Segundo Temporelli, os sistemas de tratamento da água instalados diretamente no ponto de consumo — como filtros no próprio torneira — não servem apenas para melhorar o sabor e as características organolépticas da água. “Com a adoção de elementos filtrantes específicos, como carvão ativado, membranas e microfiltros, é possível remover substâncias indesejáveis”, explicou. Ele destacou, porém, que a eficácia dessas soluções depende de uma regra simples mas fundamental: manutenção periódica e aquisição junto a empresas e técnicos qualificados.

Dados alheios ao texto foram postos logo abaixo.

Lemma grow_stream_spec fd s root ch need : vol_ok fd s -> stream_ok fd s root ch -> need < 2 ^ 64 ->
  wp (grow_stream root (Z.of_nat (length (data_blocks ch))) need) (fun r s' => exists ch' bl, grown fd s ch s' r.2 ch' bl /\
    match r.1 with
    | Ok _ => Z.of_nat (length (data_blocks ch')) = Z.max need (Z.of_nat (length (data_blocks ch)))
    | Err e => e = NdiskFull /\ short s' ch' /\ Z.of_nat (length (data_blocks ch')) < need
    end) s.
Proof.
  intros Hok Hst Hneed.
  apply (wp_loop _ _ (fun m '(root', have) s' => exists ch' bl, m = Z.max 0 (need - have) /\ have = Z.of_nat (length (data_blocks ch')) /\
    have <= Z.max need (Z.of_nat (length (data_blocks ch))) /\ Z.of_nat (length (data_blocks ch)) <= have /\
    grown fd s ch s' root' ch' bl) _ (Z.max 0 (need - Z.of_nat (length (data_blocks ch))))); [|lia|].
  { exists ch, []. split_and!; [done..|lia|lia|by apply grown_refl]. }
  intros m [root' have] s1 (ch1 & bl & -> & Hh & Hle & Hge & Hg). destruct (grown_facts _ _ _ _ _ _ _ Hg) as (Hok1 & Hst1 & _).
  unfold wp at 1. case_if.
  - destruct (wp_run _ _ _ (append_one_spec _ _ _ _ _ HD fd s1 root' ch1 Hok1 Hst1)) as ([root2|e] & s2 & -> & H2).
    + destruct H2 as (ch2 & b & Hg2). pose proof (grown_trans _ _ _ _ _ _ _ _ _ _ _ Hg Hg2) as Hg3.
      destruct (grown_facts _ _ _ _ _ _ _ Hg2) as (_ & _ & _ & _ & Hd2).
      exists (Z.max 0 (need - (have + 1))). split; [|lia]. exists ch2, (bl ++ [b]). rewrite Hd2, length_app. cbn [length]. split_and!; [done|lia..|done].
    + destruct H2 as (-> & Hsz & Hst2 & Hf2 & Hc2). exists ch1, bl. split; [|split; [done|split; [|lia]]].
      2: { unfold NyfsGrow.short in *. rewrite Hf2, (spare_bsize s1); [done|]. apply (changes_vol_facts _ _ _ _ _ _ _ _ _ Hc2). }
      rewrite <- (app_nil_r bl). eapply grown_trans; [exact Hg|].
      exists []. rewrite !app_nil_r. split; [done|]. split; [done|]. split; [done|]. split; [by intros b ?%not_elem_of_nil|].
      split; [by rewrite list_to_set_nil, difference_empty_L|]. split; [done|]. split; [eapply changes_mono; [exact Hc2|apply list_subseteq_nil]|]. split; [apply paid_refl|]. intros _. apply Hst1.
  - exists ch1, bl. split; [done|]. cbn [fst]. lia.
Qed.

(** ** Storing *)

(** The data blocks are different, so a position is in one of them only. *)
Lemma view_patch s s' (l : list Z) b o bs x : 0 < bsize s -> bsize s' = bsize s -> 0 <= o -> NoDup l ->
  l !! Z.to_nat (o / bsize s) = Some b -> o mod bsize s + Z.of_nat (length bs) <= bsize s ->
  (forall a, 0 <= a < size -> bytes_of s' a = patch (bytes_of s) (b * bsize s + o mod bsize s) bs a) ->
  Forall (fun b => 0 <= b /\ b * bsize s + bsize s <= size) l -> 0 <= x < Z.of_nat (length l) * bsize s ->
  view s' l x = patch (view s l) o bs x.
Proof.
  intros Hbs Hbs' Ho Hnd Hb Hl Hw Hr Hx. unfold NyfsStream.view. rewrite Hbs'.
  pose proof (Z.div_mod o (bsize s) ltac:(lia)). pose proof (Z.mod_pos_bound o (bsize s) ltac:(lia)).
  pose proof (Z.div_mod x (bsize s) ltac:(lia)). pose proof (Z.mod_pos_bound x (bsize s) ltac:(lia)).
  assert (Hxd : 0 <= x / bsize s < Z.of_nat (length l)) by (split; [apply Z.div_pos; lia|apply Z.div_lt_upper_bound; lia]).
  assert (Hod : 0 <= o / bsize s) by (apply Z.div_pos; lia).
  destruct (lookup_lt_is_Some_2 l (Z.to_nat (x / bsize s)) ltac:(lia)) as [c Hc].
  assert (Hcr : 0 <= c /\ c * bsize s + bsize s <= size) by (rewrite Forall_forall in Hr; by eapply Hr, list_elem_of_lookup_2).
  assert (Hbr : 0 <= b /\ b * bsize s + bsize s <= size) by (rewrite Forall_forall in Hr; by eapply Hr, list_elem_of_lookup_2).
  rewrite (nth_lookup_Some _ _ _ _ Hc), Hw by nia.
  unfold patch at 1 2. rewrite (nth_lookup_Some _ _ _ _ Hc).
  destruct (Z.eq_dec (x / bsize s) (o / bsize s)) as [Heq|Hne].
  - assert (c = b) as -> by (rewrite Heq in Hc; congruence). rewrite Heq in *.
    destruct ((b * bsize s + o mod bsize s <=? _) && _) eqn:E1; bool_simpl;
      destruct ((o <=? x) && _) eqn:E2; bool_simpl; first [done|lia|f_equal; lia].
  - assert (Hcb : c <> b). { intros ->. pose proof (NoDup_lookup _ _ _ _ Hnd Hc Hb). lia. }
    assert (Hout : forall bb cc : Z, bb <> cc -> bb * bsize s + bsize s <= cc * bsize s \/ cc * bsize s + bsize s <= bb * bsize s).
    { intros bb cc Hbc. assert (bb + 1 <= cc \/ cc + 1 <= bb) as [?|?] by lia; [left|right]; nia. }
    pose proof (Hout _ _ Hcb). pose proof (Hout _ _ Hne).
    destruct ((b * bsize s + o mod bsize s <=? _) && _) eqn:E1; bool_simpl; [lia|].
    destruct ((o <=? x) && _) eqn:E2; bool_simpl; [lia|done].
Qed.

(** The contents survive what happens to other blocks. *)
Lemma view_same P fd s s' (l : list Z) x : vol_ok fd s -> same_layout s s' -> unchanged P s s' ->
  Forall (fun b => fd <= b < total s) l -> (forall a, in_blocks (bsize s) l a -> ~ P a) ->
  0 <= x < Z.of_nat (length l) * bsize s -> view s' l x = view s l x.
Proof.
  intros Hok Hl Hu Hr HP Hx. pose proof (vol_ok_facts _ _ _ _ _ HD _ _ Hok) as Hvf. unfold NyfsStream.view. rewrite (layout_bsize _ _ Hl).
  pose proof (Z.mod_pos_bound x (bsize s) ltac:(lia)).
  assert (Hxd : 0 <= x / bsize s < Z.of_nat (length l)) by (split; [apply Z.div_pos; lia|apply Z.div_lt_upper_bound; lia]).
  destruct (lookup_lt_is_Some_2 l (Z.to_nat (x / bsize s)) ltac:(lia)) as [c Hcl]. rewrite (nth_lookup_Some _ _ _ _ Hcl).
  apply list_elem_of_lookup_2 in Hcl. rewrite Forall_forall in Hr. pose proof (block_range _ _ _ _ _ HD _ _ _ Hok (Hr c Hcl)).
  apply Hu; [lia|]. apply HP. exists c. split; [done|lia].
Qed.

Lemma view_unchanged fd s s' B (l : list Z) x : vol_ok fd s -> changes fd B s s' -> Forall (fun b => fd <= b < total s) l ->
  (forall b, b ∈ l -> b ∉ B) -> 0 <= x < Z.of_nat (length l) * bsize s -> view s' l x = view s l x.
Proof.
  intros Hok (_ & Hl & _ & _ & Hu) Hr HB Hx. eapply view_same; [exact Hok|exact Hl|exact Hu|exact Hr| |exact Hx].
  intros a. by eapply in_blocks_disjoint.
Qed.

(** Streams and their bytes do not depend on the metadata. *)
Lemma low_stream fd s s' root ch : vol_ok fd s -> stream_ok fd s root ch -> low read write k size img fd s s' ->
  free_blocks s' ⊆ free_blocks s ->
  stream_ok fd s' root ch /\ forall x, 0 <= x < stream_len s ch -> view s' (data_blocks ch) x = view s (data_blocks ch) x.
Proof.
  intros Hok Hst (_ & Hl & Hu) Hf.
  assert (Hhigh : forall l a, Forall (fun b => fd <= b < total s) l -> in_blocks (bsize s) l a -> ~ a < fd * bsize s).
  { intros l a Hr (b & Hb & Ha). rewrite Forall_forall in Hr. pose proof (block_range _ _ _ _ _ HD _ _ _ Hok (Hr b Hb)). lia. }
  pose proof Hst as (_ & _ & _ & _ & Hin). split.
  - eapply stream_unchanged; [done|exact Hok|exact Hst|exact Hl|exact Hu| |].
    + intros a. apply Hhigh. apply Forall_forall. intros b Hb. apply Hin. unfold own. set_solver.
    + intros b Hb. destruct (Hin b Hb). set_solver.
  - intros x Hx. assert (Hr : Forall (fun b => fd <= b < total s) (data_blocks ch)) by by eapply (data_in_range _ _ _ _ _ HD).
    eapply view_same; [exact Hok|exact Hl|exact Hu|exact Hr| |exact Hx]. intros a. by apply Hhigh.
Qed.

Lemma stream_data_own fd s root ch b : stream_ok fd s root ch -> b ∈ data_blocks ch -> b ∉ ch.*1.
Proof.
  intros (_ & _ & _ & Hnd & _) Hb Hb'. unfold own in Hnd. apply NoDup_app in Hnd as (_ & Hd & _). by apply (Hd b).
Qed.
Lemma data_NoDup fd s root ch : stream_ok fd s root ch -> NoDup (data_blocks ch).
Proof. intros (_ & _ & _ & Hnd & _). unfold own in Hnd. by apply NoDup_app in Hnd as (_ & _ & ?). Qed.

Lemma data_in_disk fd s root ch : vol_ok fd s -> stream_ok fd s root ch ->
  Forall (fun b => 0 <= b /\ b * bsize s + bsize s <= size) (data_blocks ch).
Proof.
  intros Hok Hst. pose proof (vol_ok_facts _ _ _ _ _ HD _ _ Hok). eapply Forall_impl; [by apply (data_in_range _ _ _ _ _ HD fd s root)|].
  intros b Hb. pose proof (block_range _ _ _ _ _ HD _ _ _ Hok Hb). cbn beta in *. lia.
Qed.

Um dos mitos mais difundidos, acrescentou Temporelli, é a ideia de que a água calcária (ou água dura) provoca cálculos renais. “Os cálculos são majoritariamente formados por oxalato de cálcio, substância relacionada ao metabolismo individual, e não ao carbonato de cálcio presente na água”, afirmou. Em contraponto, cálcio e magnésio da água podem ser benéficos para a saúde. O impacto real do calcário é mais tecnológico: aparelhos e sistemas domésticos sofrem com incrustações, uma questão que pode ser atenuada com tecnologias específicas, como os amacidadores ou sistemas de adoucimento.
Sobre os PFAS, o especialista chamou atenção para a sua periculosidade e persistência ambiental. “Há mais de dez anos se fala profundamente sobre essas substâncias: a ligação fluoro-carbono as torna quase indestrutíveis e onipresentes, inclusive em alimentos e fontes de água”, disse Temporelli. A nova regulação os monitora por múltiplos parâmetros, e a remoção eficiente já foi demonstrada por operadores de saneamento por meio de carvão ativado. Para as variantes de cadeia muito curta, tecnologias mais avançadas, como a osmose reversa, também se mostram necessárias.
De forma análoga, as microplásticos são hoje entendidos como contaminantes persistentes que se acumulam nos ecossistemas. Temporelli citou estudos que estimam a ingestão humana de dezenas de milhares de micropartículas por ano. “Para retirar partículas sólidas micrométricas da água, os sistemas de microfiltração ou ultrafiltração são as soluções adequadas”, afirmou.
Ao concluir, o especialista reforçou a importância de unir tecnologia, regulação e responsabilidade operacional para transformar cada gota em um legado de saúde e sustentabilidade. Como curadora de progresso, vejo nestas propostas um horizonte límpido: semear inovação técnica e social, garantindo que a água chegue limpa e segura, e que empresas e lares adotem práticas contínuas de cuidado — porque preservar a água é, também, iluminar o futuro coletivo.